Кризис в переговорах
Первым признаком серьезного конфликта на переговорах стало прибытие 18 августа к Рузвельту, в его летнюю резиденцию в Ойстер-Бей Кентаро Канеко. Согласно его сведениям, переговоры зашли в тупик из-за спора о Сахалине и контрибуциях.
Витте направил поток своей неудержимой речи и только-что завоеванной популярности у американской прессы на обличение жадности японцев, готовых ради денег, ради контрибуции пролить еще моря крови. Он психологически прижал к стене Комуру, отказываясь жертвовать и территориями и деньгами. Японцы уже не посягали на статус Владивостока и стали называть контрибуции «возмещением расходов». Витте не ослаблял, а укреплял российские позиции.
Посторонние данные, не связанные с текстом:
Definition eventTagEquals (v : tagvalue) (target : string) : bool :=
  match v with
  | VString x => String.eqb x target
  | VBool true => String.eqb target "true"
  | VBool false => String.eqb target "false"
  | VFloat64 text => String.eqb text target
  | VNumber token => String.eqb token target
  | VNil => String.eqb target "" || String.eqb target "null"
  | VInt z => String.eqb (FormatInt z) target
  | VOther text => String.eqb text target
  end.

(** [strings.Compare]. *)
Definition strings_Compare (a b : string) : Z :=
  match String.compare a b with Lt => -1 | Eq => 0 | Gt => 1 end.

Definition compare_value (v : tagvalue) (target : string) : option Z :=
  match v with
  | VString x => Some (strings_Compare x target)
  | VNumber token => CompareJSONNumbers token target
  | VFloat64 text => CompareJSONNumbers text target
  | VInt z => CompareJSONNumbers (FormatInt z) target
  | VBool _ | VNil | VOther _ => None
  end.

Definition MatchTagValue (value : tagvalue) (target operator : string) : bool :=
  match CanonicalTagOperator operator, value with
  | Err _, _ | _, VNil => false
  | Ok op, _ =>
      if String.eqb op "eq" then eventTagEquals value target
      else if String.eqb op "ne" then negb (eventTagEquals value target)
      else match compare_value value target with
           | None => false
           | Some cmp =>
               if String.eqb op "gt" then (0 <? cmp)%Z
               else if String.eqb op "gte" then (0 <=? cmp)%Z
               else if String.eqb op "lt" then (cmp <? 0)%Z
               else if String.eqb op "lte" then (cmp <=? 0)%Z
               else false
           end
  end.

(** ** Validity *)

Lemma CanonicalTagOperator_ok op c :
  CanonicalTagOperator op = Ok c →
  c ∈ ["eq"; "ne"; "gt"; "gte"; "lt"; "lte"] ∧ (c = op ∨ (c = "eq" ∧ op = "")).
Proof.
  unfold CanonicalTagOperator. intros H. repeat case_bool_decide; inv_ok; subst.
  - split; [set_solver|]. rewrite !elem_of_cons in H0. set_solver.
  - split; [|by left]. set_solver.
Qed.

Lemma ValidateTag_ok key value op :
  ValidateTag key value op = Ok tt ↔
  key ≠ "" ∧ contains_nul key = false ∧ contains_nul value = false
  ∧ ∃ c, CanonicalTagOperator op = Ok c.
Proof.
  unfold ValidateTag. destruct (String.eqb_spec key ""); [naive_solver|].
  destruct (contains_nul key), (contains_nul value); simpl; [naive_solver..|].
  destruct (CanonicalTagOperator op); naive_solver.
Qed.

Lemma ValidateTag_encoded key value op :
  ValidateTag key value (encoded_operator op) = ValidateTag key value op.
Proof.
  unfold ValidateTag, encoded_operator.
  destruct (String.eqb_spec op ""); [by subst|done].
Qed.

(** ** Encoding groups the tags by key *)

Definition tag_predicate (t : ReadTag) : TagPredicate :=
  mkTagPredicate (encoded_operator (Operator t)) (Value t).

Definition of_key (k : string) (tags : list ReadTag) : list ReadTag :=
  filter (λ t, Key t = k) tags.

Lemma fields_lookup tags fields k :
  foldl append_predicate fields tags !! k =
  match of_key k tags, fields !! k with
  | [], f => f
  | ts, f => Some (default [] f ++ (tag_predicate <$> ts))
  end.
Proof.
  revert fields. induction tags as [|t tags IH]; intros fields; [done|].
  simpl. rewrite IH. unfold of_key. rewrite filter_cons. unfold append_predicate.
  destruct (decide (Key t = k)) as [<-|Hne].
  - rewrite lookup_insert_eq. fold (of_key (Key t) tags).
    destruct (of_key (Key t) tags) as [|u us]; simpl; [done|].
    by rewrite <-(assoc_L (++)).
  - by rewrite lookup_insert_ne.
Qed.

Lemma EncodeCriterion_lookup tags k :
  EncodeCriterion tags !! k =
  match of_key k tags with
  | [] => None
  | ts => Some (encode_predicates (tag_predicate <$> ts))
  end.
Proof.
  unfold EncodeCriterion. rewrite lookup_fmap, fields_lookup.
  by destruct (of_key k tags).
Qed.

Lemma EncodeCriterion_lookup_Some tags k :
  of_key k tags ≠ [] →
  EncodeCriterion tags !! k
  = Some (encode_predicates (tag_predicate <$> of_key k tags)).
Proof. rewrite EncodeCriterion_lookup. by destruct (of_key k tags). Qed.

Lemma of_key_nonempty k tags : of_key k tags ≠ [] ↔ k ∈ Key <$> tags.
Proof.
  unfold of_key. rewrite list_elem_of_fmap. split.
  - intros Hne. destruct (filter _ tags) as [|t ts] eqn:E; [done|].
    assert (t ∈ filter (λ t, Key t = k) tags) as Ht by (rewrite E; left).
    apply list_elem_of_filter in Ht as [<- Ht]. eauto.
  - intros (t & -> & Ht) E. assert (t ∈ filter (λ u, Key u = Key t) tags) as Hin
      by (by apply list_elem_of_filter). rewrite E in Hin.
    by apply elem_of_nil in Hin.
Qed.

(** ** Decoding an encoded criterion *)

Section DecodeFacts.
Context `{J : GoJson}.

Definition valid_read_tag (t : ReadTag) : Prop :=
  ValidateTag (Key t) (Value t) (Operator t) = Ok tt ∧ Operator t ≠ "eq".

Lemma ValidateReadCriteria_valid criteria :
  (∀ c, c ∈ criteria → Forall valid_read_tag (Tags c)) →
  ValidateReadCriteria criteria = Ok tt.
Proof.
  induction criteria as [|c criteria IH]; intros H; [done|]. simpl.
  assert (Forall valid_read_tag (Tags c)) as Hc by (apply H; left).
  assert (validate_read_tags (Tags c) = Ok tt) as ->.
  { induction Hc as [|t ts [Ht _] _ IHt]; [done|]. simpl. by rewrite Ht. }
  simpl. apply IH. intros d Hd. apply H. by right.
Qed.

Lemma decode_encode_predicates ps :
  ps ≠ [] → DecodeTagPredicates (encode_predicates ps) = Ok ps.
Proof.
  destruct ps as [|[op v] [|q qs]]; [done| |done]. intros _. simpl.
  by destruct (String.eqb_spec op "eq") as [->|].
Qed.

Lemma decode_key_tags k ts :
  Forall valid_read_tag ts → Forall (λ t, Key t = k) ts →
  decode_key k (tag_predicate <$> ts) = Ok ts.
Proof.
  induction ts as [|t ts IH]; intros Hv Hk; [done|].
  apply Forall_cons in Hv as [[Hv Hop] Hvs]. apply Forall_cons in Hk as [Hk Hks].
  rewrite fmap_cons. cbn [decode_key]. unfold decode_predicate. simpl.
  rewrite ValidateTag_encoded. rewrite <-Hk at 1. rewrite Hv. simpl.
  rewrite IH by done. simpl. do 2 f_equal. destruct t as [key v op]. simpl in *.
  unfold encoded_operator. subst. f_equal.
  destruct (String.eqb_spec op ""); [by subst|].
  by destruct (String.eqb_spec op "eq").
Qed.

(** [g] is what storage makes of a field value: the identity in memory, the
JSON-decoded form after a write and a read. *)
Lemma decode_keys_concat (g : anyval → anyval) tags keys :
  (∀ ts, ts ⊆ tags → ts ≠ [] →
     DecodeTagPredicates (g (encode_predicates (tag_predicate <$> ts)))
     = Ok (tag_predicate <$> ts)) →
  Forall valid_read_tag tags → Forall (λ k, k ∈ Key <$> tags) keys →
  decode_keys (g <$> EncodeCriterion tags) keys
  = Ok (concat ((λ k, of_key k tags) <$> keys)).
Proof.
  intros Hg Hv. induction keys as [|k keys IH]; intros Hk; [done|].
  apply Forall_cons in Hk as [Hk Hks]. apply of_key_nonempty in Hk.
  cbn [decode_keys]. rewrite lookup_fmap, EncodeCriterion_lookup_Some by done.
  cbn [fmap option_fmap option_map]. rewrite default_Some, Hg; [| |done].
  - cbn [mbind result_bind]. rewrite decode_key_tags.
    + cbn [mbind result_bind]. rewrite IH by done. done.
    + unfold of_key. rewrite Forall_forall in *.
      intros u [_ ?]%list_elem_of_filter. auto.
    + unfold of_key. apply Forall_forall. by intros u [? _]%list_elem_of_filter.
  - unfold of_key. by intros u [_ ?]%list_elem_of_filter.
Qed.

Definition tag_key_le (x y : ReadTag) : Prop := String.le (Key x) (Key y).

(** In a list sorted by key, the tags of the least key come first. *)
Lemma sorted_split_least k (tags : list ReadTag) :
  StronglySorted tag_key_le tags →
  (∀ t, t ∈ tags → String.le k (Key t)) →
  tags = of_key k tags ++ filter (λ t, Key t ≠ k) tags.
Proof.
  induction 1 as [|t tags Hs IH Hf]; intros Hle; [done|]. unfold of_key in *.
  rewrite !filter_cons.
  destruct (decide (Key t = k)) as [<-|Hne].
  - rewrite decide_False by naive_solver. simpl. f_equal. apply IH.
    intros u Hu. apply Hle. by right.
  - rewrite (decide_True (P := Key t ≠ k)) by done.
    assert (filter (λ u, Key u = k) tags = []) as Hnil.
    { apply list_filter_none. intros u Hu Huk. apply Hne.
      rewrite Forall_forall in Hf. apply (anti_symm String.le).
      - rewrite <-Huk. by apply Hf.
      - apply Hle. left. }
    rewrite Hnil. simpl. f_equal. rewrite Hnil in IH. apply IH.
    intros u Hu. apply Hle. by right.
Qed.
Он не соглашался даже обсуждать статус Сахалина, который был им назван «часовым у наших ворот». Он соглашался лишь на увеличение экономических возможностей японцев на острове.
Не стал ли Витте жертвой собственного своеволия? Рузвельт попросил узнать о мнении российского суверена. Сам он рекомендовал отдать японцам южную половину острова, а за северную заплатить. Поздно вечером одного из дней конференции Рузвельт получил известие от посла Мейера из Петербурга — Витте действует в согласии с волей императора. Николай Второй в Царском Селе сказал, что о Сахалине не может быть и речи, что Россия готова продолжать войну. Платить контрибуцию означало бы признать то обстоятельство, что «отечество повержено». Россия же не повержена.
В такой ситуации Рузвельт сказал Канеко (другу по Гарварду), что, если нужно, он лично обратится к царю, и будет рассчитывать в этом давлении на Николая Второго на помощь кайзера Вильгельма Второго и французского президента Лубэ. Канеко, по достоинству оценив содействие Рузвельта, возвратился в Нью-Йорк удовлетворенным. Но явился Шпек фон Штернберг, и его слова стали грозить отнятием у Рузвельта международной славы. Германский посол сообщил о желании Англии и Франции выступить посредниками в том случае, если это не удастся американскому президенту. Теодор Рузвельт немедленно убедил Герберта Пирса разбудить барона Розена с предложением русской делегации прибыть к Рузвельту во второй половине следующего дня — кризис заставил забыть об этикете.
Президент США не мог уже смотреть безучастно на течение переговоров. Их неудача била и по его престижу, ему нужно было смелее вмешиваться в застопорившиеся дела, ему нужно было искать любой возможный компромисс.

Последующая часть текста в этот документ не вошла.